(* ===== verification/Rijndael.v ===== *)
(** * The Rijndael (AES) implementation

    Model of rijndael.c: key schedule, table-driven block functions and the
    block, padding and chaining modes.  UINT32 accesses to byte arrays are
    exclusive ors of four bytes at a time, so the model works on bytes and does
    not depend on the byte order.  The hardware path (AES-NI or ARMv8
    intrinsics, chosen at run time) is outside the model; this is the portable
    path.  Results: encryption is the cipher of FIPS 197, decryption with the
    converted key inverts it, and the chaining modes round-trip, with
    ciphertext stealing for a partial last block. *)

From Stdlib Require Import ZArith Lia List Bool.
From S2P Require Import Prelude RijndaelTables.
Import ListNotations.
Local Open Scope Z_scope.

(** ** Constants and state *)

Definition RIJNDAEL_SUCCESS : Z := 0.
Definition RIJNDAEL_UNSUPPORTED_MODE : Z := -1.
Definition RIJNDAEL_UNSUPPORTED_DIRECTION : Z := -2.
Definition RIJNDAEL_UNSUPPORTED_KEY_LENGTH : Z := -3.
Definition RIJNDAEL_BAD_KEY : Z := -4.
Definition RIJNDAEL_NOT_INITIALIZED : Z := -5.
Definition RIJNDAEL_BAD_DIRECTION : Z := -6.
Definition RIJNDAEL_CORRUPTED_DATA : Z := -7.
Definition Direction_Encrypt : Z := 0.
Definition Direction_Decrypt : Z := 1.
Definition Mode_ECB : Z := 0.
Definition Mode_CBC : Z := 1.
Definition Mode_CFB1 : Z := 2.
Definition Key16Bytes : Z := 0.
Definition Key24Bytes : Z := 1.
Definition Key32Bytes : Z := 2.
Definition State_Valid : Z := 0.
Definition State_Invalid : Z := 1.

(** [m_expandedKey[r][t]] is word [4 * r + t] of sixty words of four bytes. *)
Record Rijndael := mk_rijndael {
  m_state : Z; m_mode : Z; m_direction : Z; m_initVector : list Z;
  m_uRounds : nat; m_expandedKey : list (list Z) }.

Definition set_state (st : Z) (r : Rijndael) : Rijndael :=
  mk_rijndael st (m_mode r) (m_direction r) (m_initVector r) (m_uRounds r) (m_expandedKey r).
Definition set_key (ek : list (list Z)) (r : Rijndael) : Rijndael :=
  mk_rijndael (m_state r) (m_mode r) (m_direction r) (m_initVector r) (m_uRounds r) ek.

Definition RijndaelCreate (r : Rijndael) : Rijndael := set_state State_Invalid r.
Definition RijndaelInvalidate (r : Rijndael) : Rijndael := set_state State_Invalid r.

(** Word [i] of a key array. *)
Definition kw (k : list (list Z)) (i : nat) : list Z := nth i k [].
Lemma slice_slice {A} (l : list A) i n j m :
  (j + m <= n)%nat -> slice (slice l i n) j m = slice l (i + j) m.
Proof.
  intros H. unfold slice. rewrite skipn_firstn_comm, skipn_skipn, firstn_firstn. f_equal; [lia|f_equal; lia].
Qed.

Lemma cts_dec_frag_spec (D : list Z -> list Z) iv m r i o mem :
  (forall a, length (D a) = 16%nat) ->
  length iv = 16%nat -> (r < 16)%nat -> buffers mem i o (16 * S m + r) ->
  let l := slice mem i (16 * S m + r) in
  let block := D (slice l (16 * m) 16) in
  let stolen := skipn (16 * S m) l in
  cts_dec_frag D iv (m * 16) r i o mem =
  memcpy mem (o + 16 * m)
    (xor_list (D (stolen ++ skipn r block)) (chain iv m l) ++ xor_list (firstn r block) stolen).
Proof.
  intros HD Hi Hr (Hil & Hol & Hs) l block stolen. unfold cts_dec_frag.
  rewrite (Nat.mul_comm m 16).
  assert (Eb : D (slice mem (i + 16 * m) 16) = block) by (subst block l; now rewrite slice_slice by lia).
  assert (Es : slice mem (i + 16 * m + 16) r = stolen).
  { subst stolen l. rewrite skipn_slice. f_equal. lia. }
  rewrite Eb, Es. assert (Ls : length stolen = r) by (rewrite <- Es, length_slice; lia).
  assert (Lb : length block = 16%nat) by apply HD.
  assert (Em : memcpy block 0 stolen = stolen ++ skipn r block).
  { unfold memcpy. cbn [firstn app Nat.add]. now rewrite Ls. }
  rewrite Em. set (y := D _). assert (Ly : length y = 16%nat) by apply HD.
  set (f := xor_list (firstn r block) stolen).
  assert (Lf : length f = r) by (subst f; rewrite length_xor_list, length_firstn; lia).
  rewrite (memcpy_memcpy mem y f (o + 16 * m) (o + 16 * m + 16)) by lia.
  assert (Ep : (if (16 * m =? 0)%nat then iv
                else slice (memcpy mem (o + 16 * m) (y ++ f)) (i + 16 * m - 16) 16) = chain iv m l).
  { destruct m as [|m]; [reflexivity|].
    change (16 * S m =? 0)%nat with false. cbv iota. cbn [chain].
    rewrite slice_memcpy_ne by (rewrite length_app; lia). subst l. rewrite slice_slice by lia.
    f_equal. lia. }
  rewrite Ep.
  assert (Ey : slice (memcpy mem (o + 16 * m) (y ++ f)) (o + 16 * m) 16 = y).
  { rewrite <- (firstn_slice _ _ 16 (16 + r)), slice_memcpy_eq by (rewrite ?length_app; lia).
    now apply firstn_app_l. }
  rewrite Ey. set (p := xor_list y _).
  assert (Lp : length p = 16%nat).
  { subst p. rewrite length_xor_list, length_chain; auto; [lia|subst l; rewrite length_slice; lia]. }
  rewrite <- (memcpy_before mem y f _ _ eq_refl), <- (memcpy_before mem p f _ _ eq_refl) by lia.
  rewrite Ly, Lp. apply memcpy_overwrite; [lia|]. rewrite length_memcpy; lia.
Qed.

Lemma cbc_decrypt_spec (D : list Z -> list Z) iv n r i o mem :
  (forall a, length (D a) = 16%nat) ->
  length iv = 16%nat -> (1 <= n)%nat -> (r < 16)%nat -> buffers mem i o (16 * n + r) ->
  cbc_decrypt D iv n r i o mem =
  (if (0 <? r)%nat then (n - 1)%nat else n, memcpy mem o (cts_dec D iv (slice mem i (16 * n + r)))).
Proof.
  intros HD Hi Hn Hr (Hil & Hol & Hs). unfold cbc_decrypt, cts_dec. rewrite length_slice by lia.
  replace ((16 * n + r) / 16)%nat with n by (rewrite Nat.mul_comm, Nat.div_add_l, (Nat.div_small r) by lia; lia).
  replace ((16 * n + r) mod 16)%nat with r
    by (rewrite Nat.add_comm, Nat.mul_comm, Nat.Div0.mod_add, Nat.mod_small; lia).
  destruct (Nat.ltb_spec 0 r) as [H0|H0], (Nat.eqb_spec r 0) as [H0'|H0']; try lia.
  2: { rewrite H0', Nat.add_0_r, cbc_dec_loop_spec by (auto; unfold buffers; lia). reflexivity. }
  destruct n as [|m]; [lia|]. cbn [Nat.sub]. rewrite Nat.sub_0_r. f_equal.
  rewrite cts_dec_frag_spec by (auto; unfold buffers; lia). set (t := _ ++ _).
  assert (Lt : length t = (16 + r)%nat).
  { subst t. rewrite length_app, !length_xor_list, length_firstn, !HD, length_skipn, length_slice,
      length_chain; rewrite ?length_slice; lia. }
  assert (Lm : length (memcpy mem (o + 16 * m) t) = length mem) by (apply length_memcpy; lia).
  rewrite cbc_dec_loop_spec by (auto; unfold buffers; rewrite ?Lm; lia). cbn [snd].
  rewrite slice_memcpy_ne by lia. rewrite <- (cbc_dec_prefix D iv m (slice _ _ (_ + _))).
  rewrite firstn_slice by lia. apply memcpy_before; [|lia].
  rewrite length_cbc_dec by (auto; rewrite ?length_slice; lia). reflexivity.
Qed.
End Loops.
(** The page initial vector: [MODMULT] with the constants of the code is
    multiplication by 40692 modulo 2147483399, computed without any intermediate
    result leaving the range of [int]; the vector is the MD5 digest of four
    successive powers, each stored in four bytes, lowest first. *)
Theorem initial_vector_powers seed :
  is_int (seed + 1) ->
  let z j := (40692 ^ Z.of_nat (S j) * (seed + 1)) mod 2147483399 in
  iv_words seed = map z (seq 0 4) /\
  Forall is_int (modmult_ints (seed + 1) ++ flat_map modmult_ints (firstn 3 (iv_words seed))) /\
  sqlite3mcGenerateInitialVector seed = rfc_md5 (flat_map (fun j => int_bytes (z j)) (seq 0 4)).
Proof.
  intros Hs z. set (s := seed + 1) in *.
  assert (Hz : forall j, MODMULT 52774 40692 3791 2147483399 (z j) = z (S j) /\
                         Forall is_int (modmult_ints (z j))).
  { intros j. destruct (modmult_spec (z j)) as [-> F].
    - unfold z, is_int. pose proof (Z.mod_pos_bound (40692 ^ Z.of_nat (S j) * s) 2147483399). lia.
    - split; [|exact F]. unfold z. rewrite Z.mul_mod_idemp_r by lia.
      rewrite (Nat2Z.inj_succ (S j)), (Z.pow_succ_r _ (Z.of_nat (S j))) by lia. f_equal. ring. }
  destruct (modmult_spec s Hs) as [E0 F0].
  assert (E : iv_words seed = map z (seq 0 4)).
  { unfold iv_words. fold s. rewrite E0. change ((40692 * s) mod 2147483399) with (z 0%nat).
    now rewrite !(proj1 (Hz _)). }
  split; [exact E|]. split.
  - rewrite E. cbn [seq map firstn flat_map]. rewrite app_nil_r, !Forall_app.
    repeat split; try apply Hz. exact F0.
  - unfold sqlite3mcGenerateInitialVector. rewrite E, md5_binary_spec.
    rewrite !flat_map_concat_map, map_map. reflexivity.
Qed.

Lemma initial_vector_powers_witness :
  is_int (1 + 1) /\ iv_words 1 = map (fun j => (40692 ^ Z.of_nat (S j) * 2) mod 2147483399) (seq 0 4).
Proof.
  split; [unfold is_int; lia|]. apply (initial_vector_powers 1). unfold is_int. lia.
Defined.

(** ** AES on a page *)

Lemma md5_binary_ok d : length (sqlite3mcGetMD5Binary d) = 16%nat /\ bytes (sqlite3mcGetMD5Binary d).
Proof.
  rewrite md5_binary_spec. unfold rfc_md5. set (st := fold_left _ _ _). clearbody st.
  split; [reflexivity|]. rewrite !bytes_app. repeat split; apply STORE32_LE_bytes.
Qed.

Lemma sha_binary_ok d : length (sqlite3mcGetSHABinary d) = 32%nat /\ bytes (sqlite3mcGetSHABinary d).
Proof.
  unfold sqlite3mcGetSHABinary, sha256, sha256_final. cbn [snd]. unfold digest.
  set (h := ctx_h _). clearbody h.
  split; [reflexivity|]. apply bytes_flat_map. intros. rewrite UNPACK32_be. apply bytes_be_bytes.
Qed.

Section AESPage.
Context (hash : list Z -> list Z) (keyLength : nat) (keyLen : Z) (rounds : nat).
Hypothesis (Hk : key_params keyLen = Some (keyLength, rounds)).
Hypothesis (Hlen : forall d, length (hash d) = keyLength) (Hbytes : forall d, bytes (hash d)).

(** AES-CBC with ciphertext stealing under the page key and the page vector. *)
Definition aes_page_spec (key : list Z) (page : Z) (l : list Z) : list Z :=
  cts_enc (fips_aes keyLength (hash (nkey key keyLength page))) (sqlite3mcGenerateInitialVector page) l.

Lemma aes_page_calls aes key page :
  length (m_expandedKey aes) = 60%nat ->
  (forall l, bytes l -> (16 <= length l)%nat ->
     length (aes_page_spec key page l) = length l /\ bytes (aes_page_spec key page l)) /\
  (forall mem off n, bytes mem -> (16 <= n)%nat -> (off + n <= length mem)%nat ->
     exists aes', length (m_expandedKey aes') = 60%nat /\
     aes_page hash keyLength keyLen aes page true key mem off (Z.of_nat n) off =
     Some (SQLITE_OK, aes', memcpy mem off (aes_page_spec key page (slice mem off n)))) /\
  (forall mem off n l, bytes l -> (16 <= n)%nat -> length l = n -> (off + n <= length mem)%nat ->
     slice mem off n = aes_page_spec key page l ->
     exists aes', length (m_expandedKey aes') = 60%nat /\
     aes_page hash keyLength keyLen aes page false key mem off (Z.of_nat n) off =
     Some (SQLITE_OK, aes', memcpy mem off l)).
Proof.
  intros Ha. set (pk := hash (nkey key keyLength page)). set (iv := sqlite3mcGenerateInitialVector page).
  destruct (cbc_calls aes aes keyLen keyLength rounds pk iv) as (re & rd & Ee & Ed & He & Hd & Hc);
    auto; [apply Hbytes|subst pk; now rewrite Hlen|apply md5_binary_ok|].
  pose proof (RijndaelInit_length aes Mode_CBC Direction_Encrypt (Some pk) keyLen (Some iv)) as Le.
  pose proof (RijndaelInit_length aes Mode_CBC Direction_Decrypt (Some pk) keyLen (Some iv)) as Ld.
  rewrite Ee in Le. rewrite Ed in Ld. cbn [snd] in Le, Ld.
  split; [exact Hc|]. unfold aes_page. fold pk iv. rewrite Ee, Ed. cbn [snd]. split.
  - intros mem off n Hm Hn Ho. exists re. split; [lia|].
    assert (Hb : buffers mem off off n) by (split; [lia|split; [lia|now left]]).
    rewrite (Z.mul_comm (Z.of_nat n)), He by assumption.
    now rewrite (proj2 (Z.ltb_ge (128 * Z.of_nat _) 0)) by lia.
  - intros mem off n l Hl Hn Hln Ho Hs. exists rd. split; [lia|].
    assert (Hb : buffers mem off off n) by (split; [lia|split; [lia|now left]]).
    rewrite (Z.mul_comm (Z.of_nat n)), (Hd mem off off n l) by (assumption || exact Hs).
    now rewrite (proj2 (Z.ltb_ge (128 * Z.of_nat _) 0)) by lia.
Qed.
End AESPage.
Definition aes128_key (userPassword : list Z) : list Z :=
  let userPad := sqlite3mcPadPassword userPassword in
  let ownerPad := sqlite3mcPadPassword [] in
  let digest := md5_digest [ownerPad] in
  let digest := Nat.iter 50 (fun d => md5_digest [d]) digest in
  let ownerKey := fold_left (fun ownerKey i =>
      let mkey := map (fun b => Z.lxor b (Z.of_nat i)) digest in
      sqlite3mcRC4 mkey 16 ownerKey) (seq 0 20) userPad in
  let digest := md5_digest [userPad; ownerKey] in
  Nat.iter 50 (fun d => md5_digest [d]) digest.

(** Neither [rekey] nor the salt is used. *)
Definition GenerateKeyAES128Cipher {G} (c : AES128Cipher) (userPassword : list Z) (rekey : Z)
    (cipherSalt : option (list Z)) (g : G) : option (AES128Cipher * G) :=
  Some (mk_aes128 (a1_legacy c) (a1_legacyPageSize c) (a1_keyLength c)
          (memcpy (a1_key c) 0 (firstn (a1_keyLength c) (aes128_key userPassword))) (a1_aes c), g).

Definition set_aes128 (aes : Rijndael) (c : AES128Cipher) : AES128Cipher :=
  mk_aes128 (a1_legacy c) (a1_legacyPageSize c) (a1_keyLength c) (a1_key c) aes.

Definition EncryptPageAES128Cipher {G} (c : AES128Cipher) (page : Z) (data : list Z) (reserved : Z) (g : G)
    : option (Z * AES128Cipher * list Z * G) :=
  match aes_encrypt_page sqlite3mcAES128 (a1_legacy c) (a1_key c) (a1_aes c) page data with
  | Some (rc, aes, data) => Some (rc, set_aes128 aes c, data, g)
  | None => None
  end.

Definition DecryptPageAES128Cipher (c : AES128Cipher) (page : Z) (data : list Z) (reserved hmacCheck : Z)
    : option (Z * AES128Cipher * list Z) :=
  match aes_decrypt_page sqlite3mcAES128 (a1_legacy c) (a1_key c) (a1_aes c) page data with
  | Some (rc, aes, data) => Some (rc, set_aes128 aes c, data)
  | None => None
  end.

Definition mcAES128Descriptor (G : Type) : CipherDescriptor AES128Cipher G :=
  mk_descriptor AES128Cipher G AllocateAES128Cipher CloneAES128Cipher GetLegacyAES128Cipher
    GetPageSizeAES128Cipher GetReservedAES128Cipher GetSaltAES128Cipher
    GenerateKeyAES128Cipher EncryptPageAES128Cipher DecryptPageAES128Cipher.

(** ** AES-256 *)

Record AES256Cipher := mk_aes256 {
  a2_legacy : Z; a2_legacyPageSize : Z; a2_kdfIter : Z; a2_keyLength : nat; a2_key : list Z;
  a2_aes : Rijndael }.

Definition mcAES256Params : list CipherParams :=
  [mk_param (str "legacy") 0 0 0 1; mk_param (str "legacy_page_size") 0 0 0 SQLITE_MAX_PAGE_SIZE;
   mk_param (str "kdf_iter") 4001 4001 1 0x7fffffff].

Definition AllocateAES256Cipher (cipherParams : list CipherParams) : AES256Cipher * list CipherParams :=
  let '(legacy, cipherParams) := sqlite3mcGetCipherParameter cipherParams (str "legacy") in
  let '(size, cipherParams) := sqlite3mcGetCipherParameter cipherParams (str "legacy_page_size") in
  let '(iter, cipherParams) := sqlite3mcGetCipherParameter cipherParams (str "kdf_iter") in
  (mk_aes256 legacy size iter KEYLENGTH_AES256 (memset 0 KEYLENGTH_AES256) (RijndaelCreate rijndael0),
   cipherParams).

Definition CloneAES256Cipher (cipherTo cipherFrom : AES256Cipher) : AES256Cipher * AES256Cipher :=
  (mk_aes256 (a2_legacy cipherFrom) (a2_legacyPageSize cipherFrom) (a2_kdfIter cipherFrom)
     (a2_keyLength cipherFrom) (memcpy (a2_key cipherTo) 0 (firstn KEYLENGTH_AES256 (a2_key cipherFrom)))
     (RijndaelInvalidate (a2_aes cipherTo)),
   mk_aes256 (a2_legacy cipherFrom) (a2_legacyPageSize cipherFrom) (a2_kdfIter cipherFrom)
     (a2_keyLength cipherFrom) (a2_key cipherFrom) (RijndaelInvalidate (a2_aes cipherFrom))).

Definition GetLegacyAES256Cipher (c : AES256Cipher) : Z := a2_legacy c.
Definition GetPageSizeAES256Cipher (c : AES256Cipher) : Z :=
  legacy_page_size (a2_legacy c) (a2_legacyPageSize c).
Definition GetReservedAES256Cipher (_ : AES256Cipher) : Z := 0.
Definition GetSaltAES256Cipher (_ : AES256Cipher) : option (list Z) := None.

■ WHAT IS EXPECTED
Only the lines from the one containing "Forall is_int (modmult_ints (seed" through the one containing "assert (Hz : forall" are to be retyped, both boundary lines included, with no other material.

■ ANSWER SECTION
  Forall is_int (modmult_ints (seed + 1) ++ flat_map modmult_ints (firstn 3 (iv_words seed))) /\
  sqlite3mcGenerateInitialVector seed = rfc_md5 (flat_map (fun j => int_bytes (z j)) (seq 0 4)).
Proof.
  intros Hs z. set (s := seed + 1) in *.
  assert (Hz : forall j, MODMULT 52774 40692 3791 2147483399 (z j) = z (S j) /\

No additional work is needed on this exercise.